Advanced Memory Footprint Reduction

The following topics are covered in this tutorial:

Memory scripts to customize the memory allocation of actor ports
Dataflow ports annotation
Performance optimization by removing useless memory operations

Prerequisite:

Memory Footprint Reduction Tutorial

Tutorial created the 07.29.2014 by K. Desnos

Project setup

The starting point of this tutorial is the Preesm project obtained as a result of the Memory Footprint Reduction tutorial.

Advanced Memory Optimization

In the optimization technique presented in the Memory Footprint Reduction tutorial, it is assumed that an actor keeps access to all its input and output buffers during its firings. From the memory allocation perspective, this assumption implies that input and output buffers of an actor must always be allocated in non-overlapping memory spaces. The purpose of the techniques presented in this tutorial is to relax this constraint by allowing Preesm to allocate input and output buffers of certain actors in overlapping memory range.

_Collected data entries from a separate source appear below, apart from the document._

(** The columns of a label in the copy: none when the label is absent,
    the column at the label's position when it occurs once, at least
    two when it is repeated. *)
Lemma copy_columns_labelled (df : Governance.DataFrame) (c : string) :
  let col k := map (fun row => Num (Governance.cell k row))
                   (Governance.rows df) in
  (~ In c (Governance.columns df) -> columns_labelled c (copy df) = []) /\
  (forall k, Governance.occurrences c (Governance.columns df) = 1%nat ->
             Governance.index_of c (Governance.columns df) = Some k ->
             columns_labelled c (copy df) = [col k]) /\
  ((1 < Governance.occurrences c (Governance.columns df))%nat ->
   exists x y rest, columns_labelled c (copy df) = x :: y :: rest).
Proof.
  intros col. unfold columns_labelled, copy. cbn [data].
  set (F := fun kn : nat * string =>
              (snd kn,
               map (fun row => Num (Governance.cell (fst kn) row))
                   (Governance.rows df))).
  set (G := fun s cols =>
              map snd (filter (labelled c)
                         (map F (combine (seq s (List.length cols)) cols)))).
  change (map snd _) with (G 0%nat (Governance.columns df)).
  assert (Step : forall s x cols,
             G s (x :: cols)
             = if String.eqb c x then col s :: G (S s) cols
               else G (S s) cols).
  { intros s x cols. unfold G. cbn [List.length seq combine map filter].
    unfold labelled at 1. cbn [F fst snd]. now destruct (String.eqb c x). }
  assert (Absent : forall cols s, ~ In c cols -> G s cols = []).
  { induction cols as [|x cols IH]; intros s Hnot; [reflexivity|].
    rewrite Step. destruct (String.eqb c x) eqn:E.
    - apply String.eqb_eq in E. subst x. exfalso. apply Hnot. now left.
    - apply IH. intros H. apply Hnot. now right. }
  assert (Once : forall cols s k,
             Governance.occurrences c cols = 1%nat ->
             Governance.index_of c cols = Some k ->
             G s cols = [col (s + k)%nat]).
  { induction cols as [|x cols IH]; intros s k Ho Hk; [discriminate Hk|].
    rewrite Step. unfold Governance.occurrences in *.
    cbn [count_occ Governance.index_of] in Ho, Hk.
    destruct (String.eqb c x) eqn:E.
    - apply String.eqb_eq in E. subst x.
      destruct (string_dec c c) as [_|N]; [|contradiction].
      injection Hk as <-. rewrite Nat.add_0_r. f_equal. apply Absent.
      apply (count_occ_not_In string_dec). lia.
    - apply String.eqb_neq in E.
      destruct (string_dec x c) as [->|_]; [contradiction|].
      destruct (Governance.index_of c cols) as [k'|] eqn:Ek;
        [|discriminate Hk].
      injection Hk as <-. rewrite (IH (S s) k' Ho eq_refl).
      now rewrite Nat.add_succ_r. }
  assert (Present : forall cols s,
             (0 < Governance.occurrences c cols)%nat ->
             exists x rest, G s cols = x :: rest).
  { induction cols as [|x cols IH]; intros s Ho;
      [unfold Governance.occurrences in Ho; cbn in Ho; lia|].
    rewrite Step. destruct (String.eqb c x) eqn:E; [eauto|].
    apply IH. apply String.eqb_neq in E.
    unfold Governance.occurrences in *. cbn [count_occ] in Ho.
    destruct (string_dec x c) as [->|_]; [contradiction|exact Ho]. }
  assert (Twice : forall cols s,
             (1 < Governance.occurrences c cols)%nat ->
             exists x y rest, G s cols = x :: y :: rest).
  { induction cols as [|x cols IH]; intros s Ho;
      [unfold Governance.occurrences in Ho; cbn in Ho; lia|].
    rewrite Step. unfold Governance.occurrences in *. cbn [count_occ] in Ho.
    destruct (String.eqb c x) eqn:E.
    - apply String.eqb_eq in E. subst x.
      destruct (string_dec c c) as [_|N]; [|contradiction].
      destruct (Present cols (S s)) as (y & rest & Ey);
        [unfold Governance.occurrences; lia|].
      rewrite Ey. eauto.
    - apply String.eqb_neq in E.
      destruct (string_dec x c) as [->|_]; [contradiction|].
      now apply IH. }
  split; [apply Absent|]. split; [|apply Twice].
  intros k Ho Hk. now rewrite (Once _ 0%nat k Ho Hk).
Qed.

Variable Generator : Type.
Variable default_rng : Z -> Generator.
Variable choice : Generator -> list string -> nat -> list string * Generator.
Variable to_timedelta_seconds : float -> Conversion.

(** The two passes over the offset column. *)
Lemma each_to_timedelta (xs : list float) :
  each (to_timedelta to_timedelta_seconds) (map Num xs)
  = if forallb (offset_in_bounds to_timedelta_seconds) xs
    then inr (map (fun x => match to_timedelta_seconds x with
                            | Nanoseconds d => Some d
                            | _ => None
                            end) xs)
    else inl Governance.OutOfBoundsTimedelta.
Proof.
  induction xs as [|x xs IH]; [reflexivity|].
  cbn [map each forallb]. rewrite IH.
  set (rest := forallb (offset_in_bounds to_timedelta_seconds) xs).
  unfold to_timedelta, offset_in_bounds.
  destruct (to_timedelta_seconds x); destruct rest; reflexivity.
Qed.

Lemma each_add_to_base (xs : list float) :
  forallb (offset_in_bounds to_timedelta_seconds) xs = true ->
  each add_to_base
       (map (fun x => match to_timedelta_seconds x with
                      | Nanoseconds d => Some d
                      | _ => None
                      end) xs)
  = if forallb (offset_in_range to_timedelta_seconds) xs
    then inr (map (stamp_of_offset to_timedelta_seconds) xs)
    else inl Governance.OverflowError.
Proof.
  induction xs as [|x xs IH]; [reflexivity|].
  cbn [map each forallb]. intros Hb. apply andb_true_iff in Hb.
  destruct Hb as (Hx & Hb). rewrite (IH Hb).
  set (rest := forallb (offset_in_range to_timedelta_seconds) xs).
  set (stamps := map (stamp_of_offset to_timedelta_seconds) xs).
  unfold add_to_base, offset_in_range, stamp_of_offset, offset_in_bounds
    in Hx |- *.
  destruct (to_timedelta_seconds x) as [d| |]; cbv zeta.
  - destruct ((INT64_MIN <=? BASE_DATETIME + d)%Z
              && (BASE_DATETIME + d <=? INT64_MAX)%Z);
      destruct rest; reflexivity.
  - destruct rest; reflexivity.
  - discriminate Hx.
Qed.
(** A handler with its reads taken out. *)
Fixpoint blind (handler : list act) : list act :=
  match handler with
  | [] => []
  | Reads _ :: rest => blind rest
  | Writes code :: rest => Writes code :: blind rest
  end.

(** A computation that leaves the target stack as it found it. *)
Definition keeps_target {A} (m : M U A) : Prop :=
  forall s, targetStack (m s).1 = targetStack s.

(** [let i = vm._watchers.length; while (i--) vm._watchers[i].teardown()],
    for the component [v], from index [i] down. *)
Fixpoint teardown_from (v : nat) (i : nat) (s : World U) : World U * completion unit :=
  match i with
  | O => (s, Return tt)
  | S i' =>
      match vms s !! v with
      | None => (s, Throw TypeError)
      | Some c =>
          match _watchers c !! i' with
          | None => (s, Throw TypeError)
          | Some w =>
              match teardown w s with
              | (s', Return _) => teardown_from v i' s'
              | (s', Throw e) => (s', Throw e)
              end
          end
      end
  end.

(** The statements of [$destroy] that deal with the watchers of the
    component [v], whose render watcher, if it has one, is [_watcher]: from
    [vm._isBeingDestroyed = true] to the end of the loop over
    [vm._watchers]. What lies between them, the removal from the parent's
    list of children, acts on no watcher. *)
Definition destroy_watchers (v : nat) (_watcher : option Z) (s : World U)
  : World U * completion unit :=
  match vms s !! v with
  | None => (s, Throw TypeError)
  | Some c =>
      let s1 := set_vm v (mkVm true (_watchers c)) s in
      let '(s2, r) := match _watcher with
                      | Some w => teardown w s1
                      | None => (s1, Return tt)
                      end in
      match r with
      | Throw e => (s2, Throw e)
      | Return _ =>
          match vms s2 !! v with
          | None => (s2, Throw TypeError)
          | Some c2 => teardown_from v (length (_watchers c2)) s2
          end
      end
  end.

(** Watcher [w] of the component [v] is still to be torn down, or has
    been. *)
Definition pending (v : nat) (w : Z) (s : World U) : Prop :=
  exists x, watchers s !! w = Some x /\ vm x = v
            /\ (active x = true \/ forall d, d ∈ deps x -> w ∉ subs_of d s).

(** Watcher [w] of the component [v] is inactive and subscribes to none of
    its Deps. *)
Definition torn (v : nat) (w : Z) (s : World U) : Prop :=
  exists x, watchers s !! w = Some x /\ vm x = v /\ active x = false
            /\ forall d, d ∈ deps x -> w ∉ subs_of d s.

End Hooks.

Arguments Reads {U} _.
Arguments Writes {U} _.
Arguments perform {U} _ _ _ _ _.
Arguments invoke {U} _ _ _ _ _.
Arguments invoke_all {U} _ _ _ _ _.
Arguments callHook {U} _ _ _ _ _ _ _.
Arguments blind {U} _.
Arguments keeps_target {U A} _.
Arguments teardown_from {U} _ _ _.
Arguments destroy_watchers {U} _ _ _.
Arguments pending {U} _ _ _.
Arguments torn {U} _ _ _.

End Lifecycle.

(** ** What the keyed diff keeps true *)

Module KeyedSpec.
Import JS VDom.
Local Open Scope Z_scope.

(** The host nodes of the nodes [l], in order. *)
Definition elms (l : list VNode) : list nat := omap elm l.

(** The nodes still held by the slots [l]. *)
Definition present (l : list (option VNode)) : list VNode := omap id l.

Definition keyed_by_numbers (l : list VNode) : Prop :=
  Forall (fun n => exists k, key n = VNum k) l.

(** An old and a new child are the same node exactly when their keys are
    equal. *)
Definition told_apart_by_key
    (same : option VNode -> option VNode -> completion bool)
    (olds news : list VNode) : Prop :=
  Forall (fun o =>
    Forall (fun n => same (Some o) (Some n) = Return (bool_decide (key o = key n)))
           news) olds.

(** The new child [n] either took over the host node of the old child with
    its key, or no old child has its key and its host node was created
    (from [f0] on). *)
Definition placed (olds : list VNode) (f0 : nat) (n : VNode) : Prop :=
  (exists o, o ∈ olds /\ key o = key n /\ elm n = elm o)
  \/ ((key n ∉ key <$> olds) /\ exists e, elm n = Some e /\ (f0 <= e)%nat).

(** The key map answers for every new child still to be placed: with the
    index of the old child of its key between the cursors, or with nothing
    when there is none. *)
Definition map_ok (Wo : list (option VNode)) (Wn : list VNode) (d : diff)
    (lo hi : Z) (map : gmap string Z) : Prop :=
  Forall (fun n =>
    match map !! toPropertyKey (key n) with
    | Some i => exists o, lo <= i <= hi
                  /\ oldCh d !! Z.to_nat i = Some (Some o) /\ key o = key n
    | None => forall o, o ∈ present Wo -> key o <> key n
    end) Wn.

(** What holds at every turn of the loop: [Lo], [Wo], [Ro] are the old
    slots before, between and after the old cursors, [Pn], [Wn], [Sn] the
    new children before, between and after the new cursors. *)
Record inv (olds news : list VNode) (f0 : nat)
    (Lo Wo Ro : list (option VNode)) (Pn Wn Sn : list VNode)
    (c : cursors) (d : diff) : Prop := mkInv {
  inv_old : oldCh d = Lo ++ Wo ++ Ro;
  inv_new : newCh d = Pn ++ Wn ++ Sn;
  inv_osi : oldStartIdx c = Z.of_nat (length Lo);
  inv_oei : oldEndIdx c = Z.of_nat (length Lo) + Z.of_nat (length Wo) - 1;
  inv_nsi : newStartIdx c = Z.of_nat (length Pn);
  inv_nei : newEndIdx c = Z.of_nat (length Pn) + Z.of_nat (length Wn) - 1;
  inv_osv : oldStartVnode c = old_at d (oldStartIdx c);
  inv_oev : oldEndVnode c = old_at d (oldEndIdx c);
  inv_nsv : Wn <> [] -> newStartVnode c = new_at d (newStartIdx c);
  inv_nev : Wn <> [] -> newEndVnode c = new_at d (newEndIdx c);
  inv_host : host d = elms Pn ++ elms (present Wo) ++ elms Sn;
  inv_elm_P : Forall (fun n => is_Some (elm n)) Pn;
  inv_elm_W : Forall (fun n => is_Some (elm n)) (present Wo);
  inv_elm_S : Forall (fun n => is_Some (elm n)) Sn;
  inv_nodup : NoDup (host d);
  inv_bound : Forall (fun e => (e < fresh d)%nat) (host d);
  inv_fresh : (f0 <= fresh d)%nat;
  inv_from_old : Forall (fun o => o ∈ olds) (present Wo);
  inv_from_new : Forall (fun n => n ∈ news) Wn;
  inv_keys_W : NoDup (key <$> present Wo);
  inv_keys_new : key <$> (Pn ++ Wn ++ Sn) = key <$> news;
  inv_account : Forall (fun o => o ∈ present Wo \/ key o ∈ key <$> (Pn ++ Sn)) olds;
  inv_placed : Forall (placed olds f0) (Pn ++ Sn);
  inv_map : match oldKeyToIdx c with
            | None => Forall is_Some Wo
            | Some m => map_ok Wo Wn d (oldStartIdx c) (oldEndIdx c) m
            end
}.

End KeyedSpec.

(** ** More of the small application, and three heaps *)

Module Cases.
Import JS Reactive Scenario Traverse.
Local Open Scope Z_scope.

(** The small application at rest: the counter is 1 and watcher 1 holds
    it. *)
Definition at_rest (c : Scheduler) : World Z :=
  mkWorld 1 {[0 := title_watcher; 1 := counting_watcher 1]}
          {[0%nat := mkVm false [0; 1]]} {[10 := [1]; 14 := [0]]} [] c [].

(** Between two runs at rest: watcher 0 holds the title and watcher 1 the
    counter as it is. *)
Definition rests (s : World Z) : Prop :=
  watchers s !! 0 = Some title_watcher
  /\ watchers s !! 1 = Some (counting_watcher (app s)).

(** A watcher of the counter that is not a user watcher and has a [before]
    hook, after an evaluation that found the counter at [n]. *)
Definition hooked_watcher (n : Z) : Watcher :=
  mkWatcher 0 false false false false true false true [10] [] {[10]} ∅ (VNum n).

(** The application with this watcher for the only one, after the counter,
    first seen at 0, has been set to 1. *)
Definition hooked_counting (c : Scheduler) : World Z :=
  mkWorld 1 {[1 := hooked_watcher 0]} {[0%nat := mkVm false [1]]} {[10 := [1]]} [] c [].

(** Between two runs: the watcher holds a count that is no longer the
    counter's, and is the one subscriber of Dep 10. *)
Definition counts_hooked (s : World Z) : Prop :=
  exists n, watchers s !! 1 = Some (hooked_watcher n)
            /\ n <> app s /\ subs_of 10 s = [1].

(** A render watcher, which is not a user watcher and has a [before] hook,
    and a render function that reads Dep 14 and throws. *)
Definition render_watcher : Watcher :=
  mkWatcher 0 false false false false true false true [14] [] {[14]} ∅ VUndef.

Definition failing_getter (w : Z) (u : Z) : list Z * completion JS.value :=
  ([14], Throw (VStr "render failed")).

(** Watcher 0 queued and the flush requested. *)
Definition pending0 : Scheduler :=
  mkSched [0] {[0 := VBool true]} ∅ true false 0 [].

Definition broken (c : Scheduler) : World Z :=
  mkWorld 0 {[0 := render_watcher]} {[0%nat := mkVm false [0]]} {[14 := [0]]} [] c [].

(** The watcher of a computed property, lazy and dirty, before its first
    evaluation. *)
Definition computed_watcher : Watcher :=
  mkWatcher 0 false false true false false true true [] [] ∅ ∅ VUndef.

Definition computing : World Z :=
  mkWorld 0 {[0 := computed_watcher]} {[0%nat := mkVm false [0]]} ∅ [] idle [].

(** Two observed objects that hold each other. *)
Definition ring : Heap :=
  {[0%nat := mkObj false false (Some 20) [mkProp [21] (Return (VObj 1))];
    1%nat := mkObj false false (Some 22) [mkProp [23] (Return (VObj 0))]]}.

(** An observed object one of whose accessors throws. *)
Definition trap : Heap :=
  {[0%nat := mkObj false false (Some 20)
               [mkProp [21] (Return (VNum 1));
                mkProp [24] (Throw (VStr "accessor failed"))]]}.

(** An object that is not observed and holds itself. *)
Definition plain_ring : Heap :=
  {[0%nat := mkObj false false None
               [mkProp [] (Return (VObj 0)); mkProp [] (Return (VNum 1))]]}.

End Cases.

(** ** What the deep traversal reaches *)

Module TraverseSpec.
Import JS Traverse.

Section Reach.

Variable h : Heap.

(** Object [a] can be entered and one of its properties yields object
    [c]. *)
Definition child (a c : nat) : Prop :=
  exists o p, h !! a = Some o /\ isFrozen o = false /\ isVNode o = false
              /\ p ∈ props o /\ result p = Return (VObj c).

(** [x] is reached from [r] through properties of objects that can be
    entered. *)
Inductive reaches : nat -> nat -> Prop :=
  | reaches_here r : reaches r r
  | reaches_step r c x : child r c -> reaches c x -> reaches r x.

An example of actor whose input and output buffers can be allocated in overlapping memory spaces is the Split actor from the Sobel application. As illustrated in the following figure, the purpose of this actor is to divide the input image into several overlapping slices. Using the memory allocation technique presented in the Memory Footprint Reduction tutorial, the input and output buffers of the Split actor would be allocated in distinct memory spaces. With an input image of 8x9 pixels, 72+120=192 bytes of memory would thus be necessary for the allocation of the input and output buffers.

Since each slice produced by the Split actor corresponds to a part of the input image, allowing the allocation of the slices directly within the corresponding part of the input buffer would greatly decrease the memory needed for their allocation. With an input image of 8x9 pixels, only 88 bytes would be allocated for the merged input and output buffers: the 72 bytes of the input buffer and 8 bytes for two additional lines of pixels created by the Split actor.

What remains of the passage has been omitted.